§ **What is required**
A faithful transcription of all the records is required.

--- START ---

(** X13: [SaveSyncTarget] never refuses to save because of what the file
    holds, and its write is not atomic.  Whatever the load returns, it goes
    on with the upsert of the list loaded, which after any error of the load
    (a file that cannot be read, decrypted or decoded) is the list of the
    argument alone; the error for a failed load that the code provides for
    is never returned.  A save that returns no error leaves the file with the
    bytes written.  A save that returns an error leaves the file as it was
    when the list does not encode or encrypt or the file does not open for
    writing; when the write fails after the open, the file is left cut to
    the bytes written so far, and with none written the catalog that was
    there is gone: the file then loads as an empty catalog, without error. *)
Theorem save_never_refuses (s : EncryptedFileStorage) (target : SyncTarget) (d : Disk) :
  let saved := upsert (LoadSyncTargets s d).1 target in
  SaveSyncTarget s target d = written s saved d
  ∧ (is_Some (LoadSyncTargets s d).2 → SaveSyncTarget s target d = written s [target] d)
  ∧ (∀ e, (SaveSyncTarget s target d).2
          ≠ Some (Errorf "failed to load existing sync targets before saving" e))
  ∧ ((SaveSyncTarget s target d).2 = None →
     ∃ encryptedData, (SaveSyncTarget s target d).1
                      = {| file := Contents encryptedData; writeErr := None |})
  ∧ (is_Some (SaveSyncTarget s target d).2 →
     (SaveSyncTarget s target d).1 = d
     ∨ ∃ n e jsonData encryptedData,
         writeErr d = Some (WriteFails n e)
         ∧ MarshalIndent saved = Ok jsonData
         ∧ Encrypt jsonData (EncryptionKey s) = Ok encryptedData
         ∧ (SaveSyncTarget s target d).1
           = {| file := Contents (GoStrings.stake n encryptedData); writeErr := writeErr d |})
  ∧ ((∀ n e, writeErr d ≠ Some (WriteFails n e)) →
     is_Some (SaveSyncTarget s target d).2 → (SaveSyncTarget s target d).1 = d)
  ∧ (∀ n e jsonData encryptedData,
       writeErr d = Some (WriteFails n e) → MarshalIndent saved = Ok jsonData →
       Encrypt jsonData (EncryptionKey s) = Ok encryptedData →
       SaveSyncTarget s target d
       = ({| file := Contents (GoStrings.stake n encryptedData); writeErr := writeErr d |},
          Some (Errorf ("failed to write sync targets to file '" +:+ FilePath s +:+ "'") e))
       ∧ (n = 0 → LoadSyncTargets s (SaveSyncTarget s target d).1 = ([], None))).
Proof.
  intros saved.
  assert (Hsave : SaveSyncTarget s target d = written s saved d).
  { subst saved. destruct (LoadSyncTargets s d) as [targets [e|]] eqn:Hload.
    - destruct (LoadSyncTargets_error s d e) as [Hnil Hne]; [by rewrite Hload|].
      rewrite Hload in Hnil. simpl in Hnil. subst targets.
      unfold SaveSyncTarget, written, osWriteFile. rewrite Hload, Hne. simpl.
      destruct (MarshalIndent _); [|done]. destruct (Encrypt _ _); [|done].
      by destruct (writeErr d) as [[?|? ?]|].
    - by apply SaveSyncTarget_loaded. }
  split; [done|]. split.
  { intros [e He]. rewrite Hsave. subst saved.
    by destruct (LoadSyncTargets_error s d e He) as [-> _]. }
  rewrite Hsave.
  destruct (written_cases s saved d)
    as [[data Hw] | [(msg & e & Hw & Hmsg & Hwhy) | (n & e & jsonData & data & Hn & Hj & He & Hw)]];
    rewrite Hw; simpl.
  - split; [done|]. split; [intros _; by exists data|]. split; [by intros [? ?]|].
    split; [by intros _ [? ?]|].
    intros n e jsonData encryptedData Hn Hj He. exfalso.
    revert Hw. unfold written. rewrite Hj, He, Hn. done.
  - split; [intros e' [= ? _]; done|]. split; [done|]. split; [by left|].
    split; [done|].
    intros n e' jsonData encryptedData Hn Hj He. exfalso.
    destruct Hwhy as [[e0 Hf] | [(j0 & e0 & Hj0 & Hf) | Ho]]; congruence.
  - split.
    { intros e' Heq. cbv in Heq. discriminate Heq. }
    split; [done|]. split.
    { intros _. right. by exists n, e, jsonData, data. }
    split; [intros Hnone; by destruct (Hnone n e)|].
    intros n' e' jsonData' data' Hn' Hj' He'.
    assert (n' = n ∧ e' = e) as [-> ->] by (split; congruence).
    assert (jsonData' = jsonData) as -> by congruence.
    assert (data' = data) as -> by congruence.
    split; [done|]. intros ->. unfold LoadSyncTargets, osReadFile. by destruct data.
Qed.

Lemma indexOfID_ids (id : string) (targets targets' : list SyncTarget) (k : nat) :
  ID <$> targets = ID <$> targets' → indexOfID id targets k = indexOfID id targets' k.
Proof.
  revert targets' k. induction targets as [|t rest IH]; intros [|t' rest'] k; simpl;
    try done.
  intros [= Hid Hrest]. rewrite Hid. case_bool_decide; [done|]. by apply IH.
Qed.

Lemma indexOfID_app (id : string) (targets more : list SyncTarget) (k : nat) :
  indexOfID id targets k = None →
  indexOfID id (targets ++ more) k = indexOfID id more (k + length targets).
Proof.
  revert k. induction targets as [|t rest IH]; intros k; simpl.
  - by rewrite Nat.add_0_r.
  - case_bool_decide; [done|]. intros Hrest. rewrite (IH _ Hrest). f_equal. lia.
Qed.

(** Replacing the entry found keeps the identifiers of the list. *)
Lemma upsert_ids (targets : list SyncTarget) (target : SyncTarget) (i : nat) :
  indexOfID (ID target) targets 0 = Some i →
  ID <$> <[i := target]> targets = ID <$> targets.
Proof.
  intros (_ & (t & Hl & Ht) & _)%indexOfID_Some. rewrite Nat.sub_0_r in Hl.
  rewrite list_fmap_insert. apply list_insert_id.
  by rewrite list_lookup_fmap, Hl, <- Ht.
Qed.

Lemma upsert_elem (targets : list SyncTarget) (target : SyncTarget) :
  target ∈ upsert targets target.
Proof.
  unfold upsert. destruct (indexOfID (ID target) targets 0) as [i|] eqn:Hi.
  - apply indexOfID_Some in Hi as (_ & (t & Hl & _) & _). rewrite Nat.sub_0_r in Hl.
    apply list_elem_of_lookup. exists i. apply list_lookup_insert_eq.
    by eapply lookup_lt_Some.
  - apply elem_of_app. right. by apply list_elem_of_singleton.
Qed.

--- END ---

§ **Completed exercise**
(** X13: [SaveSyncTarget] never refuses to save because of what the file
    holds, and its write is not atomic.  Whatever the load returns, it goes
    on with the upsert of the list loaded, which after any error of the load
    (a file that cannot be read, decrypted or decoded) is the list of the
    argument alone; the error for a failed load that the code provides for
    is never returned.  A save that returns no error leaves the file with the
    bytes written.  A save that returns an error leaves the file as it was
    when the list does not encode or encrypt or the file does not open for
    writing; when the write fails after the open, the file is left cut to
    the bytes written so far, and with none written the catalog that was
    there is gone: the file then loads as an empty catalog, without error. *)
Theorem save_never_refuses (s : EncryptedFileStorage) (target : SyncTarget) (d : Disk) :
  let saved := upsert (LoadSyncTargets s d).1 target in
  SaveSyncTarget s target d = written s saved d
  ∧ (is_Some (LoadSyncTargets s d).2 → SaveSyncTarget s target d = written s [target] d)
  ∧ (∀ e, (SaveSyncTarget s target d).2
          ≠ Some (Errorf "failed to load existing sync targets before saving" e))
  ∧ ((SaveSyncTarget s target d).2 = None →
     ∃ encryptedData, (SaveSyncTarget s target d).1
                      = {| file := Contents encryptedData; writeErr := None |})
  ∧ (is_Some (SaveSyncTarget s target d).2 →
     (SaveSyncTarget s target d).1 = d
     ∨ ∃ n e jsonData encryptedData,
         writeErr d = Some (WriteFails n e)
         ∧ MarshalIndent saved = Ok jsonData
         ∧ Encrypt jsonData (EncryptionKey s) = Ok encryptedData
         ∧ (SaveSyncTarget s target d).1
           = {| file := Contents (GoStrings.stake n encryptedData); writeErr := writeErr d |})
  ∧ ((∀ n e, writeErr d ≠ Some (WriteFails n e)) →
     is_Some (SaveSyncTarget s target d).2 → (SaveSyncTarget s target d).1 = d)
  ∧ (∀ n e jsonData encryptedData,
       writeErr d = Some (WriteFails n e) → MarshalIndent saved = Ok jsonData →
       Encrypt jsonData (EncryptionKey s) = Ok encryptedData →
       SaveSyncTarget s target d
       = ({| file := Contents (GoStrings.stake n encryptedData); writeErr := writeErr d |},
          Some (Errorf ("failed to write sync targets to file '" +:+ FilePath s +:+ "'") e))
       ∧ (n = 0 → LoadSyncTargets s (SaveSyncTarget s target d).1 = ([], None))).
Proof.
  intros saved.
  assert (Hsave : SaveSyncTarget s target d = written s saved d).
  { subst saved. destruct (LoadSyncTargets s d) as [targets [e|]] eqn:Hload.
    - destruct (LoadSyncTargets_error s d e) as [Hnil Hne]; [by rewrite Hload|].
      rewrite Hload in Hnil. simpl in Hnil. subst targets.
      unfold SaveSyncTarget, written, osWriteFile. rewrite Hload, Hne. simpl.
      destruct (MarshalIndent _); [|done]. destruct (Encrypt _ _); [|done].
      by destruct (writeErr d) as [[?|? ?]|].
    - by apply SaveSyncTarget_loaded. }
  split; [done|]. split.
  { intros [e He]. rewrite Hsave. subst saved.
    by destruct (LoadSyncTargets_error s d e He) as [-> _]. }
  rewrite Hsave.
  destruct (written_cases s saved d)
    as [[data Hw] | [(msg & e & Hw & Hmsg & Hwhy) | (n & e & jsonData & data & Hn & Hj & He & Hw)]];
    rewrite Hw; simpl.
  - split; [done|]. split; [intros _; by exists data|]. split; [by intros [? ?]|].
    split; [by intros _ [? ?]|].
    intros n e jsonData encryptedData Hn Hj He. exfalso.
    revert Hw. unfold written. rewrite Hj, He, Hn. done.
  - split; [intros e' [= ? _]; done|]. split; [done|]. split; [by left|].
    split; [done|].
    intros n e' jsonData encryptedData Hn Hj He. exfalso.
    destruct Hwhy as [[e0 Hf] | [(j0 & e0 & Hj0 & Hf) | Ho]]; congruence.
  - split.
    { intros e' Heq. cbv in Heq. discriminate Heq. }
    split; [done|]. split.
    { intros _. right. by exists n, e, jsonData, data. }
    split; [intros Hnone; by destruct (Hnone n e)|].
    intros n' e' jsonData' data' Hn' Hj' He'.
    assert (n' = n ∧ e' = e) as [-> ->] by (split; congruence).
    assert (jsonData' = jsonData) as -> by congruence.
    assert (data' = data) as -> by congruence.
    split; [done|]. intros ->. unfold LoadSyncTargets, osReadFile. by destruct data.
Qed.

Lemma indexOfID_ids (id : string) (targets targets' : list SyncTarget) (k : nat) :
  ID <$> targets = ID <$> targets' → indexOfID id targets k = indexOfID id targets' k.
Proof.
  revert targets' k. induction targets as [|t rest IH]; intros [|t' rest'] k; simpl;
    try done.
  intros [= Hid Hrest]. rewrite Hid. case_bool_decide; [done|]. by apply IH.
Qed.

Lemma indexOfID_app (id : string) (targets more : list SyncTarget) (k : nat) :
  indexOfID id targets k = None →
  indexOfID id (targets ++ more) k = indexOfID id more (k + length targets).
Proof.
  revert k. induction targets as [|t rest IH]; intros k; simpl.
  - by rewrite Nat.add_0_r.
  - case_bool_decide; [done|]. intros Hrest. rewrite (IH _ Hrest). f_equal. lia.
Qed.

(** Replacing the entry found keeps the identifiers of the list. *)
Lemma upsert_ids (targets : list SyncTarget) (target : SyncTarget) (i : nat) :
  indexOfID (ID target) targets 0 = Some i →
  ID <$> <[i := target]> targets = ID <$> targets.
Proof.
  intros (_ & (t & Hl & Ht) & _)%indexOfID_Some. rewrite Nat.sub_0_r in Hl.
  rewrite list_fmap_insert. apply list_insert_id.
  by rewrite list_lookup_fmap, Hl, <- Ht.
Qed.

Lemma upsert_elem (targets : list SyncTarget) (target : SyncTarget) :
  target ∈ upsert targets target.
Proof.
  unfold upsert. destruct (indexOfID (ID target) targets 0) as [i|] eqn:Hi.
  - apply indexOfID_Some in Hi as (_ & (t & Hl & _) & _). rewrite Nat.sub_0_r in Hl.
    apply list_elem_of_lookup. exists i. apply list_lookup_insert_eq.
    by eapply lookup_lt_Some.
  - apply elem_of_app. right. by apply list_elem_of_singleton.
Qed.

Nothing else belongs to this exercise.